Metachronous metastases had better survival rate in several studies [34, 42]. This result can be attributed to the different intrinsic biology of the tumors in the two groups (metachronous versus synchronous). Synchronous lesions were more aggressive and grew faster than metachronous ones. In the current study, the median survival period of the metachronous group was 10 versus 11 months for the synchronous group. The difference between the median survival for the patients with synchronous and metachronous metastases was not significant in our material; thus we cannot consider the time between findings of the primary tumor and the metastasis in adrenal gland as a strong survival predictor.

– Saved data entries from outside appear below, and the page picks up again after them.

(* ===== verification/Exec.v ===== *)
(** * Running a program (xv6/kernel/exec.c)

    [kexec] reads a file through the inode layer and makes an address space: its
    state is physical memory, the files and the fields of the process that it
    sets.  The structs of elf.h are read from the bytes that [readi] gives.  The
    arguments are the C strings of [argv] without their NULs, fewer than [MAXARG]
    of them. *)

From S2P Require Export Vm.
From S2P Require Import Sysfile.
From S2P Require KString.

#[local] Set Warnings "-clear-no-such-hyp".
#[local] Set Default Proof Using "Type".
Local Open Scope Z_scope.

Definition ELF_MAGIC : Z := 0x464C457F.
Definition ELF_PROG_LOAD : Z := 1.
Definition USERSTACK : Z := 1.
Definition MAXARG : nat := 32.
Definition ELFHDR : Z := 64.
Definition PROGHDR : Z := 56.

(** The process. *)
Record xproc := { x_pagetable : Z; x_sz : Z; x_trapframe : Z; x_name : list Z; x_epc : Z; x_sp : Z; x_a1 : Z }.

Record machine := { m_mem : kmem; m_files : kernel; m_proc : xproc }.

Definition m_set_mem (k : kmem) (s : machine) : machine := {| m_mem := k; m_files := m_files s; m_proc := m_proc s |}.
Definition m_set_files (f : kernel) (s : machine) : machine := {| m_mem := m_mem s; m_files := f; m_proc := m_proc s |}.
Definition m_set_proc (p : xproc) (s : machine) : machine := {| m_mem := m_mem s; m_files := m_files s; m_proc := p |}.

Abbreviation X A := (M machine stop A).

Definition in_mem {A} (m : V A) : X A := λ s,
  match m (m_mem s) with
  | (Ret a, k) => (Ret a, m_set_mem k s)
  | (Err e, k) => (Err (Panic e), m_set_mem k s)
  | (NoFuel, k) => (NoFuel, m_set_mem k s)
  end.

Definition in_files {A} (m : K A) : X A := λ s, let (r, f) := m (m_files s) in (r, m_set_files f s).

(** ** The structs of an ELF file *)
Definition field (off n : nat) (bs : list Z) : Z := le_value (take n (drop off bs)).

Definition elf_magic : list Z → Z := field 0 4.
Definition elf_entry : list Z → Z := field 24 8.
Definition elf_phoff : list Z → Z := field 32 8.
Definition elf_phnum : list Z → Z := field 56 2.

Definition ph_type : list Z → Z := field 0 4.
Definition ph_flags : list Z → Z := field 4 4.
Definition ph_off : list Z → Z := field 8 8.
Definition ph_vaddr : list Z → Z := field 16 8.
Definition ph_filesz : list Z → Z := field 32 8.
Definition ph_memsz : list Z → Z := field 40 8.

Definition flags2perm (flags : Z) : Z :=
  let perm := if has flags 1 then PTE_X else 0 in
  if has flags 2 then Z.lor perm PTE_W else perm.

(** The array of pointers, as bytes. *)
Definition words (l : list Z) : list Z := concat (le_bytes 8 <$> l).

Section Exec.
Context (me : Z) (junk : list Z) (kend trampoline : Z).

Definition kread (ip : nat) (off n : Z) : X (Z * list Z) := in_files (fsop (readi to_kernel ip off n)).

Fixpoint loadseg_loop (fuel : nat) (pagetable va : Z) (ip : nat) (offset sz i : Z) : X Z :=
  if i <? sz then
    match fuel with
    | O => nofuel
    | S fuel =>
        pa ← in_mem (walkaddr pagetable (u64 (va + i)));
        if pa =? 0 then throw (Panic "loadseg: address should exist")
        else
          let n := if sz - i <? PGSIZE then sz - i else PGSIZE in
          '(r, bs) ← kread ip (u32 (offset + i)) n;
          in_mem (store_bytes pa bs);;
          if negb (r =? n) then mret (-1)
          else loadseg_loop fuel pagetable va ip offset sz (u32 (i + PGSIZE))
    end
  else mret 0.

Definition loadseg (pagetable va : Z) (ip : nat) (offset sz : Z) : X Z :=
  loadseg_loop (Z.to_nat (sz / PGSIZE + 1)) pagetable va ip offset sz 0.

(** The headers from [off] on; the result: whether all is well, and [sz]. *)
Fixpoint load_segments (phnum : nat) (pagetable : Z) (ip : nat) (off sz : Z) : X (bool * Z) :=
  match phnum with
  | O => mret (true, sz)
  | S phnum =>
      '(r, ph) ← kread ip (u32 off) PROGHDR;
      if negb (r =? PROGHDR) then mret (false, sz)
      else if negb (ph_type ph =? ELF_PROG_LOAD) then load_segments phnum pagetable ip (i32 (off + PROGHDR)) sz
      else if ph_memsz ph <? ph_filesz ph then mret (false, sz)
      else if u64 (ph_vaddr ph + ph_memsz ph) <? ph_vaddr ph then mret (false, sz)
      else if negb (ph_vaddr ph mod PGSIZE =? 0) then mret (false, sz)
      else
        sz1 ← in_mem (uvmalloc kend pagetable sz (u64 (ph_vaddr ph + ph_memsz ph)) (flags2perm (ph_flags ph)));
        if sz1 =? 0 then mret (false, sz)
        else
          r ← loadseg pagetable (ph_vaddr ph) ip (u32 (ph_off ph)) (u32 (ph_filesz ph));
          if r <? 0 then mret (false, sz1)
          else load_segments phnum pagetable ip (i32 (off + PROGHDR)) sz1
  end.

(** The strings of [argv] go on the stack; the result: [sp] and [ustack]. *)
Fixpoint push_args (pagetable sz stackbase : Z) (argv : list (list Z)) (sp : Z) : X (option (Z * list Z)) :=
  match argv with
  | [] => mret (Some (sp, []))
  | s :: argv =>
      let sp := u64 (sp - (Z.of_nat (length s) + 1)) in
      let sp := sp - sp mod 16 in
      if sp <? stackbase then mret None
      else
        r ← in_mem (copyout kend pagetable sz sp (s ++ [0]));
        if r <? 0 then mret None
        else
          rest ← push_args pagetable sz stackbase argv sp;
          mret (match rest with Some (sp', l) => Some (sp', sp :: l) | None => None end)
  end.

(** [last] after the loop over [path]. *)
Fixpoint last_part (s last : list Z) : list Z :=
  match s with
  | [] => last
  | c :: s => last_part s (if c =? 47 then s else last)
  end.

Definition set_name (new old : list Z) : list Z := new ++ drop (length new) old.

(** [bad:] *)
Definition exec_bad (pagetable sz : Z) (ip : option nat) : X Z :=
  (if pagetable =? 0 then mret () else in_mem (proc_freepagetable kend pagetable sz));;
  match ip with
  | Some ip => in_files (fsop (iunlockput me ip));; in_files end_op;; mret (-1)
  | None => mret (-1)
  end.

(** From the stack to the end. *)
Definition exec_stack (path : list Z) (argv : list (list Z)) (elf : list Z) (pagetable sz : Z) : X Z :=
  p ← gets m_proc;
  let oldsz := x_sz p in
  let sz := u64 (PGROUNDUP sz) in
  sz1 ← in_mem (uvmalloc kend pagetable sz (u64 (sz + (USERSTACK + 1) * PGSIZE)) PTE_W);
  if sz1 =? 0 then exec_bad pagetable sz None
  else
    let sz := sz1 in
    in_mem (uvmclear pagetable (u64 (sz - (USERSTACK + 1) * PGSIZE)));;
    let stackbase := u64 (sz - USERSTACK * PGSIZE) in
    r ← push_args pagetable sz stackbase argv sz;
    match r with
    | None => exec_bad pagetable sz None
    | Some (sp, ustack) =>
        let argc := Z.of_nat (length argv) in
        let sp := u64 (sp - (argc + 1) * 8) in
        let sp := sp - sp mod 16 in
        if sp <? stackbase then exec_bad pagetable sz None
        else
          r ← in_mem (copyout kend pagetable sz sp (words (ustack ++ [0])));
          if r <? 0 then exec_bad pagetable sz None
          else
            let last := last_part path path in
            modify (m_set_proc {| x_pagetable := pagetable; x_sz := sz; x_trapframe := x_trapframe p;
              x_name := set_name (KString.safestrcpy (λ i, default 0 (last !! i)) 16) (x_name p);
              x_epc := elf_entry elf; x_sp := sp; x_a1 := sp |});;
            in_mem (proc_freepagetable kend (x_pagetable p) oldsz);;
            mret argc
    end.

Definition exec_image (path : list Z) (argv : list (list Z)) (ip : nat) : X Z :=
  '(r, elf) ← kread ip 0 ELFHDR;
  if negb (r =? ELFHDR) then exec_bad 0 0 (Some ip)
  else if negb (elf_magic elf =? ELF_MAGIC) then exec_bad 0 0 (Some ip)
  else
    p ← gets m_proc;
    pagetable ← in_mem (proc_pagetable kend trampoline (x_trapframe p));
    if pagetable =? 0 then exec_bad 0 0 (Some ip)
    else
      '(fine, sz) ← load_segments (Z.to_nat (elf_phnum elf)) pagetable ip (i32 (elf_phoff elf)) 0;
      if negb fine then exec_bad pagetable sz (Some ip)
      else
        in_files (fsop (iunlockput me ip));;
        in_files end_op;;
        exec_stack path argv elf pagetable sz.

Definition kexec (path : list Z) (argv : list (list Z)) : X Z :=
  in_files begin_op;;
  ip ← in_files (ipath me junk path);
  match ip with
  | None => in_files end_op;; mret (-1)
  | Some ip =>
      in_files (fsop (ilock me (Some ip)));;
      exec_image path argv ip
  end.
End Exec.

In conclusion, many studies have documented that surgery for AM contributes to a more favorable prognosis than when these tumors are not resected [3, 30]. In agreement with Zografos et al.  our study shows that the retroperitoneal approach can be justified and is feasible for adrenal metastases less than 6 cm. Minimally invasive surgery gives us an opportunity to minimize surgical trauma which also may be more tolerable to a patient with several previous surgical procedures.
In summary, we found that ERA for AM offers the same advantages as those amply reported for benign adrenal disease, with no morbidity and mortality, and the acceptable oncological results.
Conflict of Interests
The authors declare that there are no conflicting financial interests.